Em 1977 um filme de reflexões e inovador na narrativa foi lançado: “Annie Hall”, dirigido por Woody Allen. Esse filme deu o Oscar e fama internacional a Woody Allen. Na história, temos Alvy Singer (Woody Allen), um comediante judeu divorciado que reflete sobre seu relacionamento com a ex-amante Annie Hall (Diane Keaton), uma aspirante a cantora de boate, que terminou abruptamente, assim como seus casamentos anteriores. O filme é encantador, divertido e atrapalhado, um exemplar de um cinema renovador e com temática modernizante.

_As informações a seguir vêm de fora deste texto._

(* ===== verification/Watchdog.v ===== *)
(** * The watchdog

    Models the recovery sweeps of [croniq-server/src/watchdog.rs]: dead
    runners, queue deadlines, stale claims, stranded rows, expired overrides
    and acknowledgements, and execution retention. The alert sweeps are in
    [WatchdogAlerts]. *)

From S2P Require Import Prelude RustStr Chrono RunnerTypes Queue Registry RunnerApi.
From S2P Require Import Durations Execution JobConfig Store StoreCalls Server Alerts Requeue.
From S2P Require Import Dispatch Completion.

Local Open Scope string_scope.
Local Open Scope Z_scope.

Definition PRUNE_BATCH : Z := 5000.
Definition PRUNE_MAX_BATCHES : nat := 20.
Definition RECONCILE_BATCH : Z := 500.
Definition CLAIM_SWEEP_LIMIT : Z := 500.

Record PruneResult := { by_age : Z; by_cap : Z }.

Section Sweeps.
  Context `{J : Json} `{E : Env} {St : Type} `{SO : StoreOps St}.
  Context (transport : string -> ChannelConfig -> string -> FailureContext -> instant -> Sent).
  (** The Croniqfile's jobs as of this sweep, and the alert rules. *)
  Context (jobs : gmap string JobConfig) (alerts : AlertsConfig) (claim_sweep_limit : Z).

(** [dsl_job], [resolve_job_config] *)
Definition dsl_job (key : string) : option JobConfig := jobs !! key.
Definition watchdog_resolve (key : string) : M St (option JobConfig) :=
  match dsl_job key with
  | Some c => mret (Some c)
  | None =>
      r ← call (GetJobDefinition key);
      mret match r with Ok (Some def) => Some (job_config_from_job_def def) | _ => None end
  end.

(** ** Retention *)

(** [for _ in 0..PRUNE_MAX_BATCHES]: stop at a short batch or an error. *)
Fixpoint prune_batches (c : Call Z) (fuel : nat) : M St Z :=
  match fuel with
  | O => mret 0
  | S fuel =>
      r ← call c;
      match r with
      | Err _ => mret 0
      | Ok n => if n <? PRUNE_BATCH then mret n
                else m ← prune_batches c fuel; mret (wrap_u64 (n + m))
      end
  end.

(** [prune_executions]; [order] is the order in which the jobs are visited. *)
Fixpoint prune_jobs (order : list string) : M St Z :=
  match order with
  | [] => mret 0
  | key :: order =>
      n ← match jobs !! key with
          | Some job => match jc_keep_last job with
                        | Some keep => prune_batches (PruneKeepLast (jc_key job) keep PRUNE_BATCH)
                                         PRUNE_MAX_BATCHES
                        | None => mret 0
                        end
          | None => mret 0
          end;
      m ← prune_jobs order;
      mret (wrap_u64 (n + m))
  end.
Definition prune_executions (order : list string) (now : instant) (retention : option Z)
    : M St PruneResult :=
  age ← match retention with
        | Some dur => prune_batches (PruneOlderThan (now - dur) PRUNE_BATCH) PRUNE_MAX_BATCHES
        | None => mret 0
        end;
  cap ← prune_jobs order;
  mret {| by_age := age; by_cap := cap |}.

(** ** Dead runners *)

Definition sweep_dead_runner (now : instant) (rid : string) : M St (list string) :=
  ids ← requeue_abandoned_for_runner watchdog_resolve rid now;
  _ ← each (fun id => modify_app (fun a => clear_lease a rid id)) ids;
  mret ids.
Definition evict_runner (a : AppState) (rid : string) : AppState :=
  set_cancels (delete rid (cancel_queues a)) (set_registry (registry_remove (registry a) rid).1 a).

(** ** Queue deadlines: [expire_queued_by_ttl] *)

Definition job_ttl (job : JobConfig) : option Z :=
  s ← jc_queue_ttl job; d ← parse_duration s; chrono_from_std d.
Definition ttl_expired (now : instant) (item : WorkItem) : bool :=
  match jobs !! wi_job_key item ≫= job_ttl with
  | Some ttl => ttl <? now - fire_at item
  | None => false
  end.
Definition remove_item (id : string) : M St unit :=
  modify_app (fun a => set_queue (remove (queue a) id).1 a).
Definition expire_one (now : instant) (exec_id : string) : M St (list string) :=
  match parse_uuid exec_id with
  | None => _ ← remove_item exec_id; mret []
  | Some id =>
      r ← call (CancelExecution id now);
      match r with
      | Ok _ => _ ← remove_item exec_id; mret [id]
      | Err _ => mret []
      end
  end.
Definition expire_queued_by_ttl (now : instant) : M St (list string) :=
  expired ← get_app (fun a => map execution_id (List.filter (ttl_expired now) (peek_n (queue a) (Z.to_nat 10000))));
  collect (expire_one now) expired.

(** ** Stale claims: [sweep_stale_claims] *)

(** Whether the reaper requeues this claim, by the leases it read. *)
Definition lease_fresh (leases : gmap string LeaseRenewal) (grace now : Z) (ex : Execution) : bool :=
  match ex_runner_id ex with
  | None => false
  | Some rid =>
      match leases !! ex_id ex with
      | Some lease => String.eqb (lr_runner_id lease) rid
                      && (num_seconds (now - renewed_at lease) <? wrap_i64 grace)
      | None => false
      end
  end.
Definition claim_age (now : instant) (ex : Execution) : Z :=
  let basis := default (ex_created_at ex) (option_or (ex_claimed_at ex) (ex_started_at ex)) in
  num_seconds (now - basis).
Definition reapable (leases : gmap string LeaseRenewal) (grace : Z) (now : instant)
    (timeout_secs : Z) (ex : Execution) : bool :=
  let threshold := wrap_u64 (timeout_secs + grace) in
  let cap := saturating U64_MAX (threshold * 2) in
  negb (claim_age now ex <=? wrap_i64 threshold)
  && negb (lease_fresh leases grace now ex && (claim_age now ex <=? wrap_i64 cap)).

Definition stale_line (ex : Execution) (threshold : Z) : string :=
  "claim by runner " ++ default "<none>" (ex_runner_id ex) ++ " outlived the job timeout + grace ("
  ++ show_uint threshold ++ "s) without a completion — requeued".

(** The body of the loop: the claim it reaped, if any. *)
Definition reap_one (leases : gmap string LeaseRenewal) (grace : Z) (now : instant)
    (ex : Execution) : M St (list (option string * string)) :=
  job ← watchdog_resolve (ex_job_key ex);
  let timeout_secs := effective_timeout_secs (ex_metadata ex) (j ← job; jc_timeout j) in
  let threshold := wrap_u64 (timeout_secs + grace) in
  if negb (reapable leases grace now timeout_secs ex) then mret []
  else
    r ← call (RequeueIfClaimed (ex_id ex) now);
    match r with
    | Ok true =>
        _ ← record_requeue_in_log ex now (stale_line ex threshold);
        _ ← record_event "system" None "execution.stale_claim_requeued" "execution" (Some (ex_id ex));
        _ ← enqueue_requeued_execution watchdog_resolve (ex_id ex);
        mret [(ex_runner_id ex, ex_id ex)]
    | Ok false | Err _ => mret []
    end.

Definition drop_claim (a : AppState) (c : option string * string) : AppState :=
  match c.1 with
  | Some rid => set_registry (release (registry a) rid c.2).1 a
  | None => a
  end.
Definition drop_lease (a : AppState) (c : option string * string) : AppState :=
  match c.1 with Some rid => clear_lease a rid c.2 | None => a end.

Definition sweep_stale_claims (now : instant) : M St (list string) :=
  grace ← get_app lease_grace_secs;
  r ← call (ListClaimedOlderThan (now - seconds (wrap_i64 grace)) claim_sweep_limit);
  match r with
  | Err _ => mret []
  | Ok claimed =>
      leases ← get_app lease_renewals;
      reaped ← collect (reap_one leases grace now) claimed;
      _ ← modify_app (fun a => foldl drop_lease (foldl drop_claim a reaped) reaped);
      mret (map snd reaped)
  end.

(** ** Stranded rows: [reconcile_stranded_queued] *)

Inductive Reconciled := RReconciled (id : string) | RCancelled (id : string).

Definition reconcile_one (in_queue : list string) (now : instant) (ex : Execution)
    : M St (list Reconciled) :=
  if mentioned (ex_id ex) in_queue then mret []
  else
    known ← match dsl_job (ex_job_key ex) with
            | Some _ => mret (Some true)
            | None => r ← call (GetJobDefinition (ex_job_key ex));
                      mret match r with
                           | Ok def => Some (bool_decide (is_Some def))
                           | Err _ => None
                           end
            end;
    match known with
    | None => mret []
    | Some false =>
        r ← call (CancelExecution (ex_id ex) now);
        match r with
        | Err _ => mret []
        | Ok _ =>
            _ ← record_event "system" None "execution.stranded_queued_cancelled" "execution"
                  (Some (ex_id ex));
            mret [RCancelled (ex_id ex)]
        end
    | Some true =>
        ok ← enqueue_requeued_execution watchdog_resolve (ex_id ex);
        mret (if ok : bool then [RReconciled (ex_id ex)] else [])
    end.
Definition reconcile_stranded_queued (now : instant) : M St (list Reconciled) :=
  r ← call (FindQueued RECONCILE_BATCH);
  match r with
  | Err _ => mret []
  | Ok queued =>
      in_queue ← get_app (fun a => map execution_id (peek_n (queue a) (len (queue a))));
      collect (reconcile_one in_queue now) queued
  end.

(** ** Expired overrides and acknowledgements *)

Definition sweep_expired_overrides (now : instant) : M St (list string) :=
  r ← call (DeleteExpiredOverrides now);
  match r with
  | Err _ => mret []
  | Ok cleared =>
      _ ← each (fun rule => record_event "system" None "alerts.override.cleared" "alert_rule"
                              (Some rule)) cleared;
      mret cleared
  end.

Definition job_exists (key : string) : M St bool :=
  match dsl_job key with
  | Some _ => mret true
  | None => r ← call (GetJobDefinition key);
            mret match r with Ok (Some _) => true | _ => false end
  end.
Definition sweep_expired_acks (now : instant) : M St (list string) :=
  r ← call (TakeExpiredAcks now);
  match r with
  | Err _ => mret []
  | Ok expired =>
      collect (fun ack =>
        _ ← record_event "system" None "alerts.ack.expired" "job" (Some (ak_job_key ack));
        exists_ ← job_exists (ak_job_key ack);
        _ ← (if exists_ : bool then alert_ack_expired transport alerts ack else mret []);
        mret [ak_job_key ack]) expired
  end.
End Sweeps.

“Um Estranho no Ninho”, 1975, “Taxi Driver”, 1976, e “Annie Hall”, 1977
Cenas de “Um Estranho no Ninho”, 1975
Cenas de “Taxi Driver”, 1976
Cenas de “Annie Hall”, 1977
Diretores americanos que despontaram nos anos 70. Pela ordem: Robert Altman, William Friedkin, Francis Ford Coppola, Sidney Lumet, Martin Scorcese, Woody Allen
Uma seleção de filmes pelo mundo nos anos 70: Consagração de diretores e novas abordagens
O cinema pelo mundo nos anos 70 apresentou temas variados que vão desde histórias milenares, crises psicológicas, memórias, perturbações e transgressões, solidão e críticas existenciais. O destaque vai para a produção cinematográfica de diretores italianos que apresentaram filmes excepcionais. Todos esses diretores já possuíam uma vigorosa obra no cinema, mas nos anos 70 eles se encontravam em plena forma, no auge de suas carreiras. Veremos a seguir.
Filmes selecionados
Vittorio De Sica, após ter sido um dos maiores expoentes do neorrealismo italiano com filmes clássicos, rodou em 1970 “O Jardim dos Finzi Contini”. O filme é um drama histórico de época sobre a vida de uma família judia de classe alta no norte da Itália em fins dos anos 30. Riqueza, privilégios e gerações de posição intelectual e social da família se tornarão vulneráveis e sofrerão com a ascensão do fascismo e do nazismo e sua política antissemita. O filme é bem conduzido e bem reconstituído, sendo premiado como melhor filme no Festival de Berlim e em Hollywood
Em 1971, o diretor italiano Pier Paolo Pasolini assombrou o mundo com o transgressor, erótico e divertido filme “Decameron”. Baseado na literatura clássica medieval do século XIV de Giovanni Boccaccio, o filme oferece uma variedade de episódios que estão ligados por um aluno do pintor Giotto (interpretado pelo próprio Pasolini) que chega em Nápoles para pintar um mural. Com muito humor satírico e escatológico, temas obscenos, críticas religiosas e anticapitalistas, o filme é o primeiro da chamada “Trilogia da Vida” de Pasolini.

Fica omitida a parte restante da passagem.